An Abstract Cyber Security Simulation and Markov Game for OpenAI Gym

Overview

gym-idsgame An Abstract Cyber Security Simulation and Markov Game for OpenAI Gym

gym-idsgame is a reinforcement learning environment for simulating attack and defense operations in an abstract network intrusion game. The environment extends the abstract model described in (Elderman et al. 2017). The model constitutes a two-player Markov game between an attacker agent and a defender agent that face each other in a simulated computer network. The reinforcement learning environment exposes an interface to a partially observed Markov decision process (POMDP) model of the Markov game. The interface can be used to train, simulate, and evaluate attack- and defend policies against each other.

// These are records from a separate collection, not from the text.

Lemma is_svd_of_rotation :
  is_svd quarter_turn_z (svd_of_rotation quarter_turn_z).
Proof.
  unfold is_svd, svd_of_rotation. split; [exact quarter_turn_orthogonal|].
  unfold orthogonal, diagonal, quarter_turn_z. la_unfold.
  repeat split; try lra; la_split; ring.
Qed.

Lemma kirchoff_stress_rotation_witness :
  snd (p2g_stress svd_of_rotation quarter_turn_z 1) = mzero.
Proof.
  apply (kirchoff_stress_rotation svd_of_rotation quarter_turn_z 1).
  - exact is_svd_of_rotation.
  - exact quarter_turn_orthogonal.
Defined.

(** ** Moments of the interpolation weights *)

Lemma vsum_cons (u : vec3) (l : list vec3) : vsum (u :: l) = u +v vsum l.
Proof. reflexivity. Qed.

Lemma msum_cons (A : mat3) (l : list mat3) : msum (A :: l) = A +m msum l.
Proof. reflexivity. Qed.

Lemma vsum_components (l : list vec3) :
  vsum l = Vec3 (rsum (map vx l)) (rsum (map vy l)) (rsum (map vz l)).
Proof.
  induction l as [|u l IH]; [reflexivity|].
  cbn [map]. rewrite vsum_cons, !rsum_cons, IH. reflexivity.
Qed.

Lemma msum_components (l : list mat3) :
  msum l = Mat3 (vsum (map row0 l)) (vsum (map row1 l)) (vsum (map row2 l)).
Proof.
  induction l as [|A l IH]; [reflexivity|].
  cbn [map]. rewrite msum_cons, !vsum_cons, IH. reflexivity.
Qed.

Lemma rsum_scale_l {A : Type} (k : R) (f : A -> R) (l : list A) :
  rsum (map (fun a => k * f a) l) = k * rsum (map f l).
Proof.
  induction l as [|a l IH]; cbn [map].
  - unfold rsum. cbn [fold_right]. ring.
  - rewrite !rsum_cons, IH. ring.
Qed.

Lemma offsets_sum_product (a b c : Z -> R) :
  rsum (map (fun o => a (ix o) * b (iy o) * c (iz o)) (ndrange 3 3 3))
  = axis_sum a * axis_sum b * axis_sum c.
Proof.
  rewrite ndrange_333. unfold rsum, axis_sum.
  cbn [map fold_right ix iy iz]. ring.
Qed.

Lemma offsets_sum_separable (g : ivec3 -> R) (k : R) (a b c : Z -> R) :
  (forall o, g o = k * (a (ix o) * b (iy o) * c (iz o))) ->
  rsum (map g (ndrange 3 3 3)) = k * (axis_sum a * axis_sum b * axis_sum c).
Proof.
  intros H. rewrite (map_ext _ _ H), rsum_scale_l, offsets_sum_product.
  reflexivity.
Qed.

Lemma axis_sum_W (f : R) : axis_sum (fun i => bspline i f) = 1.
Proof. unfold axis_sum, bspline. lra. Qed.

Lemma axis_sum_WD (f : R) :
  axis_sum (fun i => bspline i f * (IZR i - f)) = 0.
Proof. unfold axis_sum, bspline. lra. Qed.

Lemma axis_sum_WDD (f : R) :
  axis_sum (fun i => bspline i f * (IZR i - f) * (IZR i - f)) = 1 / 4.
Proof. unfold axis_sum, bspline. lra. Qed.

Lemma axis_sum_G (f : R) : axis_sum (fun i => bspline_deriv i f) = 0.
Proof. unfold axis_sum, bspline_deriv. lra. Qed.

Lemma axis_sum_GD (f : R) :
  axis_sum (fun i => (IZR i - f) * bspline_deriv i f) = 1.
Proof. unfold axis_sum, bspline_deriv. lra. Qed.

(** First moment: the weighted offsets to the 27 nodes cancel. *)
Lemma weight_moment1 (fx : vec3) :
  vsum (map (fun o => spline_weight fx o *v (vcast_float o -v fx))
            (ndrange 3 3 3)) = vzero.
Proof.
  rewrite vsum_components, !map_map. apply vec3_ext.
  -
    rewrite (offsets_sum_separable _ 1 (fun i => bspline i (vx fx) * (IZR i - vx fx)) (fun i => bspline i (vy fx)) (fun i => bspline i (vz fx)))
      by (intros o; unfold spline_weight, vcast_float; la_unfold; ring).
    rewrite ?axis_sum_W, ?axis_sum_WD, ?axis_sum_WDD, ?axis_sum_G, ?axis_sum_GD. ring.
  -
    rewrite (offsets_sum_separable _ 1 (fun i => bspline i (vx fx)) (fun i => bspline i (vy fx) * (IZR i - vy fx)) (fun i => bspline i (vz fx)))
      by (intros o; unfold spline_weight, vcast_float; la_unfold; ring).
    rewrite ?axis_sum_W, ?axis_sum_WD, ?axis_sum_WDD, ?axis_sum_G, ?axis_sum_GD. ring.
  -
    rewrite (offsets_sum_separable _ 1 (fun i => bspline i (vx fx)) (fun i => bspline i (vy fx)) (fun i => bspline i (vz fx) * (IZR i - vz fx)))
      by (intros o; unfold spline_weight, vcast_float; la_unfold; ring).
    rewrite ?axis_sum_W, ?axis_sum_WD, ?axis_sum_WDD, ?axis_sum_G, ?axis_sum_GD. ring.
Qed.

(** Second moment: a quarter of the identity. *)
Lemma weight_moment2 (fx : vec3) :
  msum (map (fun o => spline_weight fx o
                      *m outer_product (vcast_float o -v fx)
                           (vcast_float o -v fx))
            (ndrange 3 3 3)) = (1 / 4) *m identity.
Proof.
  rewrite msum_components, !map_map, !vsum_components, !map_map.
  unfold identity, mscale, mmap, vscale, vmap. cbn [vx vy vz row0 row1 row2].
  apply mat3_ext; apply vec3_ext.
  -
    rewrite (offsets_sum_separable _ 1 (fun i => bspline i (vx fx) * (IZR i - vx fx) * (IZR i - vx fx)) (fun i => bspline i (vy fx)) (fun i => bspline i (vz fx)))
      by (intros o; unfold spline_weight, vcast_float; la_unfold; ring).
    rewrite ?axis_sum_W, ?axis_sum_WD, ?axis_sum_WDD, ?axis_sum_G, ?axis_sum_GD. ring.
  -
    rewrite (offsets_sum_separable _ 1 (fun i => bspline i (vx fx) * (IZR i - vx fx)) (fun i => bspline i (vy fx) * (IZR i - vy fx)) (fun i => bspline i (vz fx)))
      by (intros o; unfold spline_weight, vcast_float; la_unfold; ring).
    rewrite ?axis_sum_W, ?axis_sum_WD, ?axis_sum_WDD, ?axis_sum_G, ?axis_sum_GD. ring.
  -
    rewrite (offsets_sum_separable _ 1 (fun i => bspline i (vx fx) * (IZR i - vx fx)) (fun i => bspline i (vy fx)) (fun i => bspline i (vz fx) * (IZR i - vz fx)))
      by (intros o; unfold spline_weight, vcast_float; la_unfold; ring).
    rewrite ?axis_sum_W, ?axis_sum_WD, ?axis_sum_WDD, ?axis_sum_G, ?axis_sum_GD. ring.
  -
    rewrite (offsets_sum_separable _ 1 (fun i => bspline i (vx fx) * (IZR i - vx fx)) (fun i => bspline i (vy fx) * (IZR i - vy fx)) (fun i => bspline i (vz fx)))
      by (intros o; unfold spline_weight, vcast_float; la_unfold; ring).
    rewrite ?axis_sum_W, ?axis_sum_WD, ?axis_sum_WDD, ?axis_sum_G, ?axis_sum_GD. ring.
  -
    rewrite (offsets_sum_separable _ 1 (fun i => bspline i (vx fx)) (fun i => bspline i (vy fx) * (IZR i - vy fx) * (IZR i - vy fx)) (fun i => bspline i (vz fx)))
      by (intros o; unfold spline_weight, vcast_float; la_unfold; ring).
    rewrite ?axis_sum_W, ?axis_sum_WD, ?axis_sum_WDD, ?axis_sum_G, ?axis_sum_GD. ring.
  -
    rewrite (offsets_sum_separable _ 1 (fun i => bspline i (vx fx)) (fun i => bspline i (vy fx) * (IZR i - vy fx)) (fun i => bspline i (vz fx) * (IZR i - vz fx)))
      by (intros o; unfold spline_weight, vcast_float; la_unfold; ring).
    rewrite ?axis_sum_W, ?axis_sum_WD, ?axis_sum_WDD, ?axis_sum_G, ?axis_sum_GD. ring.
  -
    rewrite (offsets_sum_separable _ 1 (fun i => bspline i (vx fx) * (IZR i - vx fx)) (fun i => bspline i (vy fx)) (fun i => bspline i (vz fx) * (IZR i - vz fx)))
      by (intros o; unfold spline_weight, vcast_float; la_unfold; ring).
    rewrite ?axis_sum_W, ?axis_sum_WD, ?axis_sum_WDD, ?axis_sum_G, ?axis_sum_GD. ring.
  -
    rewrite (offsets_sum_separable _ 1 (fun i => bspline i (vx fx)) (fun i => bspline i (vy fx) * (IZR i - vy fx)) (fun i => bspline i (vz fx) * (IZR i - vz fx)))
      by (intros o; unfold spline_weight, vcast_float; la_unfold; ring).
    rewrite ?axis_sum_W, ?axis_sum_WD, ?axis_sum_WDD, ?axis_sum_G, ?axis_sum_GD. ring.
  -
    rewrite (offsets_sum_separable _ 1 (fun i => bspline i (vx fx)) (fun i => bspline i (vy fx)) (fun i => bspline i (vz fx) * (IZR i - vz fx) * (IZR i - vz fx)))
      by (intros o; unfold spline_weight, vcast_float; la_unfold; ring).
    rewrite ?axis_sum_W, ?axis_sum_WD, ?axis_sum_WDD, ?axis_sum_G, ?axis_sum_GD. ring.
Qed.

(** The gradients of the 27 weights cancel. *)
Lemma grad_sum (fx : vec3) :
  vsum (map (spline_grad fx) (ndrange 3 3 3)) = vzero.
Proof.
  rewrite vsum_components, !map_map. apply vec3_ext.
  -
    rewrite (offsets_sum_separable _ inv_dx (fun i => bspline_deriv i (vx fx)) (fun i => bspline i (vy fx)) (fun i => bspline i (vz fx)))
      by (intros o; unfold spline_grad, vcast_float; la_unfold; ring).
    rewrite ?axis_sum_W, ?axis_sum_WD, ?axis_sum_WDD, ?axis_sum_G, ?axis_sum_GD. ring.
  -
    rewrite (offsets_sum_separable _ inv_dx (fun i => bspline i (vx fx)) (fun i => bspline_deriv i (vy fx)) (fun i => bspline i (vz fx)))
      by (intros o; unfold spline_grad, vcast_float; la_unfold; ring).
    rewrite ?axis_sum_W, ?axis_sum_WD, ?axis_sum_WDD, ?axis_sum_G, ?axis_sum_GD. ring.
  -
    rewrite (offsets_sum_separable _ inv_dx (fun i => bspline i (vx fx)) (fun i => bspline i (vy fx)) (fun i => bspline_deriv i (vz fx)))
      by (intros o; unfold spline_grad, vcast_float; la_unfold; ring).
    rewrite ?axis_sum_W, ?axis_sum_WD, ?axis_sum_WDD, ?axis_sum_G, ?axis_sum_GD. ring.
Qed.

(** First moment of the gradients: inv_dx times the identity. *)
Lemma grad_moment1 (fx : vec3) :
  msum (map (fun o => outer_product (vcast_float o -v fx) (spline_grad fx o))
            (ndrange 3 3 3)) = inv_dx *m identity.
Proof.
  rewrite msum_components, !map_map, !vsum_components, !map_map.
  unfold identity, mscale, mmap, vscale, vmap. cbn [vx vy vz row0 row1 row2].
  apply mat3_ext; apply vec3_ext.
  -
    rewrite (offsets_sum_separable _ inv_dx (fun i => (IZR i - vx fx) * bspline_deriv i (vx fx)) (fun i => bspline i (vy fx)) (fun i => bspline i (vz fx)))
      by (intros o; unfold spline_grad, vcast_float; la_unfold; ring).
    rewrite ?axis_sum_W, ?axis_sum_WD, ?axis_sum_WDD, ?axis_sum_G, ?axis_sum_GD. ring.
  -
    rewrite (offsets_sum_separable _ inv_dx (fun i => bspline i (vx fx) * (IZR i - vx fx)) (fun i => bspline_deriv i (vy fx)) (fun i => bspline i (vz fx)))
      by (intros o; unfold spline_grad, vcast_float; la_unfold; ring).
    rewrite ?axis_sum_W, ?axis_sum_WD, ?axis_sum_WDD, ?axis_sum_G, ?axis_sum_GD. ring.
  -
    rewrite (offsets_sum_separable _ inv_dx (fun i => bspline i (vx fx) * (IZR i - vx fx)) (fun i => bspline i (vy fx)) (fun i => bspline_deriv i (vz fx)))
      by (intros o; unfold spline_grad, vcast_float; la_unfold; ring).
    rewrite ?axis_sum_W, ?axis_sum_WD, ?axis_sum_WDD, ?axis_sum_G, ?axis_sum_GD. ring.
  -
    rewrite (offsets_sum_separable _ inv_dx (fun i => bspline_deriv i (vx fx)) (fun i => bspline i (vy fx) * (IZR i - vy fx)) (fun i => bspline i (vz fx)))
      by (intros o; unfold spline_grad, vcast_float; la_unfold; ring).
    rewrite ?axis_sum_W, ?axis_sum_WD, ?axis_sum_WDD, ?axis_sum_G, ?axis_sum_GD. ring.
  -
    rewrite (offsets_sum_separable _ inv_dx (fun i => bspline i (vx fx)) (fun i => (IZR i - vy fx) * bspline_deriv i (vy fx)) (fun i => bspline i (vz fx)))
      by (intros o; unfold spline_grad, vcast_float; la_unfold; ring).
    rewrite ?axis_sum_W, ?axis_sum_WD, ?axis_sum_WDD, ?axis_sum_G, ?axis_sum_GD. ring.
  -
    rewrite (offsets_sum_separable _ inv_dx (fun i => bspline i (vx fx)) (fun i => bspline i (vy fx) * (IZR i - vy fx)) (fun i => bspline_deriv i (vz fx)))
      by (intros o; unfold spline_grad, vcast_float; la_unfold; ring).
    rewrite ?axis_sum_W, ?axis_sum_WD, ?axis_sum_WDD, ?axis_sum_G, ?axis_sum_GD. ring.
  -
    rewrite (offsets_sum_separable _ inv_dx (fun i => bspline_deriv i (vx fx)) (fun i => bspline i (vy fx)) (fun i => bspline i (vz fx) * (IZR i - vz fx)))
      by (intros o; unfold spline_grad, vcast_float; la_unfold; ring).
    rewrite ?axis_sum_W, ?axis_sum_WD, ?axis_sum_WDD, ?axis_sum_G, ?axis_sum_GD. ring.
  -
    rewrite (offsets_sum_separable _ inv_dx (fun i => bspline i (vx fx)) (fun i => bspline_deriv i (vy fx)) (fun i => bspline i (vz fx) * (IZR i - vz fx)))
      by (intros o; unfold spline_grad, vcast_float; la_unfold; ring).
    rewrite ?axis_sum_W, ?axis_sum_WD, ?axis_sum_WDD, ?axis_sum_G, ?axis_sum_GD. ring.
  -
    rewrite (offsets_sum_separable _ inv_dx (fun i => bspline i (vx fx)) (fun i => bspline i (vy fx)) (fun i => (IZR i - vz fx) * bspline_deriv i (vz fx)))
      by (intros o; unfold spline_grad, vcast_float; la_unfold; ring).
    rewrite ?axis_sum_W, ?axis_sum_WD, ?axis_sum_WDD, ?axis_sum_G, ?axis_sum_GD. ring.
Qed.

(** ** Momentum on the grid *)

Lemma vsum_nil : vsum [] = vzero.
Proof. reflexivity. Qed.

Lemma vsum_app (l1 l2 : list vec3) : vsum (l1 ++ l2) = vsum l1 +v vsum l2.
Proof.
  induction l1 as [|a l1 IH]; cbn [app].
  - unfold vsum at 2. cbn [fold_right]. now rewrite vadd_zero_l.
  - now rewrite !vsum_cons, IH, vadd_assoc.
Qed.

Lemma vsum_gupd_out (m : ivec3 -> vec3) (n : ivec3) (a : vec3)
    (l : list ivec3) :
  ~ In n l -> vsum (map (gupd m n a) l) = vsum (map m l).
Proof.
  induction l as [|n' l IH]; intros Hn; cbn [map]; [reflexivity|].
  rewrite !vsum_cons, gupd_other, IH; [reflexivity | |].
  - intros H. apply Hn. now right.
  - intros ->. apply Hn. now left.
Qed.

Lemma vadd_swap_r (a b c : vec3) : a +v c +v b = a +v b +v c.
Proof. la_ring. Qed.

Lemma vsum_gupd_in (m : ivec3 -> vec3) (n : ivec3) (a : vec3)
    (l : list ivec3) :
  NoDup l -> In n l ->
  vsum (map (gupd m n (m n +v a)) l) = vsum (map m l) +v a.
Proof.
  induction 1 as [|n' l Hnin Hnd IH]; intros Hin; [contradiction|].
  cbn [map]. rewrite !vsum_cons. destruct Hin as [-> | Hin].
  - rewrite gupd_same, vsum_gupd_out by assumption. apply vadd_swap_r.
  - rewrite gupd_other, IH by (try assumption; intros ->; contradiction).
    now rewrite vadd_assoc.
Qed.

Moreover, the repository contains code to reproduce baseline results for various reinforcement learning algorithms, including:

  • Tabular Q-learning
  • Neural-fitted Q-learning using the DQN algorithm.
  • REINFORCE with baseline
  • Actor-Critic REINFORCE
  • PPO

Please use this bibtex if you make use of this code in your publications (paper: https://arxiv.org/abs/2009.08120):

@INPROCEEDINGS{Hamm2011:Finding,
AUTHOR="Kim Hammar and Rolf Stadler",
TITLE="Finding Effective Security Strategies through Reinforcement Learning and
{Self-Play}",
BOOKTITLE="International Conference on Network and Service Management (CNSM 2020)
(CNSM 2020)",
ADDRESS="Izmir, Turkey",
DAYS=1,
MONTH=nov,
YEAR=2020,
KEYWORDS="Network Security; Reinforcement Learning; Markov Security Games",
ABSTRACT="We present a method to automatically find security strategies for the use
case of intrusion prevention. Following this method, we model the
interaction between an attacker and a defender as a Markov game and let
attack and defense strategies evolve through reinforcement learning and
self-play without human intervention. Using a simple infrastructure
configuration, we demonstrate that effective security strategies can emerge
from self-play. This shows that self-play, which has been applied in other
domains with great success, can be effective in the context of network
security. Inspection of the converged policies show that the emerged
policies reflect common-sense knowledge and are similar to strategies of
humans. Moreover, we address known challenges of reinforcement learning in
this domain and present an approach that uses function approximation, an
opponent pool, and an autoregressive policy representation. Through
evaluations we show that our method is superior to two baseline methods but
that policy convergence in self-play remains a challenge."
}

Publications

Table of Contents

Design

Included Environments

A rich set of configurations of the Markov game are registered as openAI gym environments. The environments are specified and implemented in gym_idsgame/envs/idsgame_env.py see also gym_idsgame/__init__.py.

minimal_defense

This is an environment where the agent is supposed to play the attacker in the Markov game and the defender is following the defend_minimal baseline defense policy. The defend_minimal policy entails that the defender will always defend the attribute with the minimal value out of all of its neighbors.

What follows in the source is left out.